_The task_
Reproduce every line in the listing that contains the word "congruence".

++++++++++++++++++++

Lemma alter_wake_full now P x S : full_ok P S -> full_ok (alter (wake now) x P) S.
Proof. apply full_ok_alter; intros; apply wake_links. Qed.

(** The round when the thread is kept. *)
Lemma round_keep P0 l1 x l2 b P :
  pass_inv P0 l1 x l2 b P -> reapableb P0 x = false ->
  round_end P0 l1 x l2 b b (alter (wake (millisecond_clock_time w)) x P).
Proof.
  intros HI Er. pose proof (pass_reapable _ _ _ _ _ _ HI) as Hre.
  destruct HI as [HT Hfirst Hlast Hag Hhead Hnd Hfull].
  assert (kept P0 (l1 ++ [x]) ++ l2 = kept P0 l1 ++ x :: l2) as Hk.
  { by rewrite kept_snoc, Er, <- app_assoc. }
  split; rewrite ?Hk.
  - destruct b; cbn in *. by rewrite Hlast.
  - done.
  - by apply alter_wake_ring.
  - rewrite visit_pool_snoc. etransitivity; [apply wake_agree; by rewrite Hre|].
    apply agree_alter_mono; [apply visit_strip|done].
  - apply alter_wake_full. eapply full_ok_mono; [|exact Hfull]. by right.
Qed.

(** The round when the thread is reaped. *)
Lemma round_reap P0 l1 x l2 b P y z n q :
  pass_inv P0 l1 x l2 b P -> reapableb P0 x = true ->
  head ((l2 ++ kept P0 l1) ++ [x]) = Some y -> last (x :: l2 ++ kept P0 l1) = Some z ->
  (n < length P)%nat -> (q < length P)%nat ->
  round_end P0 l1 x l2 b (reap_proc x y z b)
    (unlinked x y z n q (alter (wake (millisecond_clock_time w)) x P)).
Proof.
  intros HI Er Hhd Hlst Hnl Hql. pose proof (pass_reapable _ _ _ _ _ _ HI) as Hre.
  destruct HI as [HT Hfirst Hlast Hag Hhead Hnd Hfull].
  assert (kept P0 (l1 ++ [x]) ++ l2 = kept P0 l1 ++ l2) as Hk.
  { by rewrite kept_snoc, Er, app_nil_r. }
  destruct (kept P0 l1) as [|h k]; [by specialize (Hhead eq_refl); congruence|].
  pose proof (ring_rotate _ _ _ _ HT) as HT'. cbn [app] in HT'.
  assert (head (l2 ++ h :: k) = Some y) as Hhd' by (by rewrite <- Hhd; destruct l2).
  assert (last (l2 ++ h :: k) = Some z) as Hlst' by (by rewrite <- Hlst; destruct l2).
  assert (reap_proc x y z b = b <| LastThread := last ((h :: k) ++ l2) |>) as Hb'.
  { apply reap_proc_mid; [by apply ring_nodup in HT|done..]. }
  split; rewrite ?Hk, ?Hb'.
  - done.
  - done.
  - apply (ring_rotate _ _ l2 (h :: k)). apply unlinked_ring; [|done|done]. by apply alter_wake_ring.
  - rewrite visit_pool_snoc.
    etransitivity; [apply unlinked_agree; [by rewrite Hre|eapply link_ring_lt; [exact HT'|left]]|].
    apply agree_alter_mono; [apply visit_strip|done].
  - apply full_ok_unlinked; [in_pool..|]. apply alter_wake_full.
    eapply full_ok_mono; [|exact Hfull]. by right.
Qed.

(** Where the walk goes after a round: on to the rest of the list, and back
    to the head, which ends it, after the last thread. *)
Lemma round_next P0 l1 x l2 b P y b' P' :
  pass_inv P0 l1 x l2 b P -> round_end P0 l1 x l2 b b' P' ->
  head ((l2 ++ kept P0 l1) ++ [x]) = Some y ->
  Some y = head (l2 ++ kept P0 (l1 ++ [x])) /\
  bool_decide (Some y <> FirstThread b') = bool_decide (l2 <> []).
Proof.
  intros HI HE Hhd. rewrite (re_first _ _ _ _ _ _ _ HE).
  pose proof (ring_nodup _ _ _ (re_ring _ _ _ _ _ _ _ HE)) as Hnd.
  pose proof (pi_head _ _ _ _ _ _ HI) as Hhead. rewrite kept_snoc in *.
  destruct l2 as [|e l2]; cbn [app] in *.
  - assert (Some y = head (kept P0 l1 ++ (if reapableb P0 x then [] else [x]))) as Hy.
    { destruct (kept P0 l1) as [|h k]; [rewrite Hhead by done|]; by rewrite <- Hhd. }
    split; [done|]. rewrite app_nil_r, <- Hy, !bool_decide_false; [done|naive_solver..].
  - simplify_eq/=. split; [done|]. apply bool_decide_eq_true_2.
    destruct (kept P0 l1) as [|h k]; [rewrite Hhead in * by done|]; cbn [app head] in *;
      intros [=]; subst; apply NoDup_cons in Hnd as [Hnd _]; set_solver.
Qed.

(** Threads outside [l] keep their places in their lists. *)
Definition frame (l : list nat) (P P' : pool) : Prop := forall i, i ∉ l ->
  link NextThread P' i = link NextThread P i /\ link PreviousThread P' i = link PreviousThread P i.

Lemma frame_wake l P now x : frame l P (alter (wake now) x P).
Proof. intros i _. split; apply link_alter_other; intros; apply wake_links. Qed.

Lemma frame_unlinked l P now x y z n q :
  y ∈ l -> z ∈ l -> (y < length P)%nat -> (z < length P)%nat ->
  frame l P (unlinked x y z n q (alter (wake now) x P)).
Proof.
  intros Hy Hz ?? i Hi. destruct (frame_wake l P now x i Hi) as [<- <-]. unfold unlinked. split.
  - rewrite !link_alter_other by done.
    rewrite (link_alter _ _ _ _ _ (Some y)) by (done || in_pool).
    rewrite upd_ne by (by intros ->). by rewrite link_alter_other.
  - rewrite !link_alter_other by done.
    rewrite (link_alter _ _ _ _ _ (Some z)) by (done || in_pool).
    by rewrite upd_ne by (by intros ->).
Qed.

Lemma frame_mono l l' P P' : (forall i, i ∈ l -> i ∈ l') -> frame l P P' -> frame l' P P'.
Proof. intros H HF i Hi. apply HF. naive_solver. Qed.

Lemma frame_trans l P P' P'' : frame l P P' -> frame l P' P'' -> frame l P P''.
Proof. intros H1 H2 i Hi. destruct (H1 i Hi), (H2 i Hi). split; congruence. Qed.

Lemma pass_step P0 l1 x l2 L b P :
  pass_inv P0 l1 x l2 b P -> exists L' b' P',
  first_pass_body p (Some x) (view w p L b P) =
    Ok (head (l2 ++ kept P0 (l1 ++ [x])), bool_decide (l2 <> [])) (view w p L' b' P') /\
  round_end P0 l1 x l2 b b' P' /\ frame (kept P0 l1 ++ x :: l2) P P'.
Proof.
  intros HI. pose proof (ring_rotate _ _ _ _ (pi_ring _ _ _ _ _ _ HI)) as HT. cbn [app] in HT.
  destruct (ring_neighbours _ _ _ HT) as (y & z & Hy & Hz & Hyl & Hzl & Hhd & Hlst).
  destruct (full_of _ _ x (pi_full _ _ _ _ _ _ HI)) as (n & q & Hn & Hq & Hnl & Hql); [left|].
  destruct (first_body_run L b P x (l2 ++ kept P0 l1) y z n q HT Hy Hz Hn Hq Hyl Hzl Hnl Hql)
    as [L' Hrun].
  rewrite (pass_reapable _ _ _ _ _ _ HI) in Hrun. exists L'.
  destruct (reapableb P0 x) eqn:Er.
  - assert (round_end P0 l1 x l2 b (reap_proc x y z b)
      (unlinked x y z n q (alter (wake (millisecond_clock_time w)) x P))) as HE
      by by apply round_reap.
    destruct (round_next _ _ _ _ _ _ _ _ _ HI HE Hhd) as [E1 E2].
    do 2 eexists. split; [|split; [exact HE|]]; [rewrite Hrun; cbv zeta; by rewrite <- E1, <- E2|].
    apply head_Some_elem_of in Hhd. apply last_Some_elem_of in Hlst.
    apply frame_unlinked; [set_solver..|done|done].
  - pose proof (round_keep _ _ _ _ _ _ HI Er) as HE.
    destruct (round_next _ _ _ _ _ _ _ _ _ HI HE Hhd) as [E1 E2].
    do 2 eexists. split; [|split; [exact HE|apply frame_wake]]. by rewrite Hrun, <- E1, <- E2.
Qed.

Lemma pass_inv_next P0 l1 x e l2 b P b' P' :
  pass_inv P0 l1 x (e :: l2) b P -> round_end P0 l1 x (e :: l2) b b' P' ->
  pass_inv P0 (l1 ++ [x]) e l2 b' P'.
Proof.
  intros HI [Hb Hf HT Hag Hfull]. split; try done.
  - by rewrite Hb.
  - intros Hk. exfalso. pose proof (pi_head _ _ _ _ _ _ HI) as Hh. rewrite kept_snoc in Hk.
    apply app_nil in Hk as [Hk1 Hk2]. by rewrite (Hh Hk1) in Hk2.
  - rewrite <- app_assoc. apply (pi_nodup _ _ _ _ _ _ HI).
Qed.

(** The whole walk, when the head of the list is not reaped. *)
Lemma pass_walk P0 l2 : forall l1 x L b P fuel,
  (length l2 < fuel)%nat -> pass_inv P0 l1 x l2 b P ->
  exists L' b' P',
    do_while fuel (first_pass_body p) (Some x) (view w p L b P) =
      Ok (head (kept P0 (l1 ++ x :: l2))) (view w p L' b' P') /\
    b' = b <| LastThread := last (kept P0 (l1 ++ x :: l2)) |> /\
    FirstThread b' = head (kept P0 (l1 ++ x :: l2)) /\
    thread_ring P' (kept P0 (l1 ++ x :: l2)) /\
    agree strip_links P' (visit_pool (millisecond_clock_time w) P0 (l1 ++ x :: l2)) /\
    frame (kept P0 l1 ++ x :: l2) P P'.
Proof.
  induction l2 as [|e l2 IH]; intros l1 x L b P fuel Hf HI.
  all: destruct fuel as [|fuel]; [simpl in Hf; lia|]; cbn [do_while].
  all: destruct (pass_step P0 l1 x _ L b P HI) as (L' & b' & P' & Hrun & HE & HF); mstep Hrun.
  - rewrite bool_decide_false by naive_solver. exists L', b', P'.
    destruct HE as [Hb Hf' HT Hag _]. rewrite app_nil_r in *. done.
  - rewrite bool_decide_true by done. cbn [app head].
    destruct (IH (l1 ++ [x]) e L' b' P' fuel) as (L'' & b'' & P'' & Hrun' & Hb'' & H1 & H2 & H3 & H4).
    + simpl in Hf; lia.
    + by apply (pass_inv_next _ _ _ _ _ b P).
    + rewrite <- app_assoc in Hrun', Hb'', H1, H2, H3. exists L'', b'', P''.
      split_and!; [done| |done..|].
      * rewrite Hb''. by rewrite (re_block _ _ _ _ _ _ _ HE).
      * eapply frame_trans; [exact HF|]. revert H4. apply frame_mono. intros i.
        rewrite kept_snoc. destruct (reapableb P0 x); set_solver.
Qed.

(** The walk when the head is reaped: it ends after that round. *)
Lemma pass_head P x m L b fuel :
  thread_ring P (x :: m) -> m <> [] -> reapableb P x = true ->
  FirstThread b = Some x -> LastThread b = last (x :: m) -> full_ok P (x :: m) ->
  exists L' P',
    do_while (S fuel) (first_pass_body p) (Some x) (view w p L b P) =
      Ok (head m) (view w p L' (b <| FirstThread := head m |>) P') /\
    thread_ring P' m /\
    agree strip_links P' (visit_pool (millisecond_clock_time w) P [x]) /\
    frame (x :: m) P P'.
Proof.
  intros HT Hm Er Hf Hl Hfull. cbn [do_while].
  destruct (ring_neighbours _ _ _ HT) as (y & z & Hy & Hz & Hyl & Hzl & Hhd & Hlst).
  destruct (full_of _ _ x Hfull) as (n & q & Hn & Hq & Hnl & Hql); [left|].
  destruct (first_body_run L b P x m y z n q HT Hy Hz Hn Hq Hyl Hzl Hnl Hql) as [L' Hrun].
  rewrite Er in Hrun. cbv zeta in Hrun.
  assert (head m = Some y) as Hhd' by (rewrite <- Hhd; by destruct m).
  assert (last m = Some z) as Hlst' by (rewrite <- Hlst; by destruct m).
  assert (reap_proc x y z b = b <| FirstThread := Some y |>) as Hb'.
  { unfold reap_proc. cbv zeta. rewrite Hf, (decide_True (P := Some x = Some x)) by done.
    cbn [LastThread set]. rewrite Hl, Hlst, decide_False; [done|]. intros [=]; subst.
    apply ring_nodup, NoDup_cons in HT as [HT _]. by apply last_Some_elem_of in Hlst'. }
  rewrite Hb' in Hrun. mstep Hrun. cbn [FirstThread set]. rewrite bool_decide_false by naive_solver.
  rewrite Hhd'. do 2 eexists. split; [done|]. split_and!.
  - apply unlinked_ring; [|done|done]. by apply alter_wake_ring.
  - apply unlinked_agree; [done|]. eapply link_ring_lt; [exact HT|left].
  - apply head_Some_elem_of in Hhd'. apply last_Some_elem_of in Hlst'.
    apply frame_unlinked; [set_solver..|done|done].
Qed.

++++++++++++++++++++

_Answer section_
  destruct (kept P0 l1) as [|h k]; [by specialize (Hhead eq_refl); congruence|].
Proof. intros H1 H2 i Hi. destruct (H1 i Hi), (H2 i Hi). split; congruence. Qed.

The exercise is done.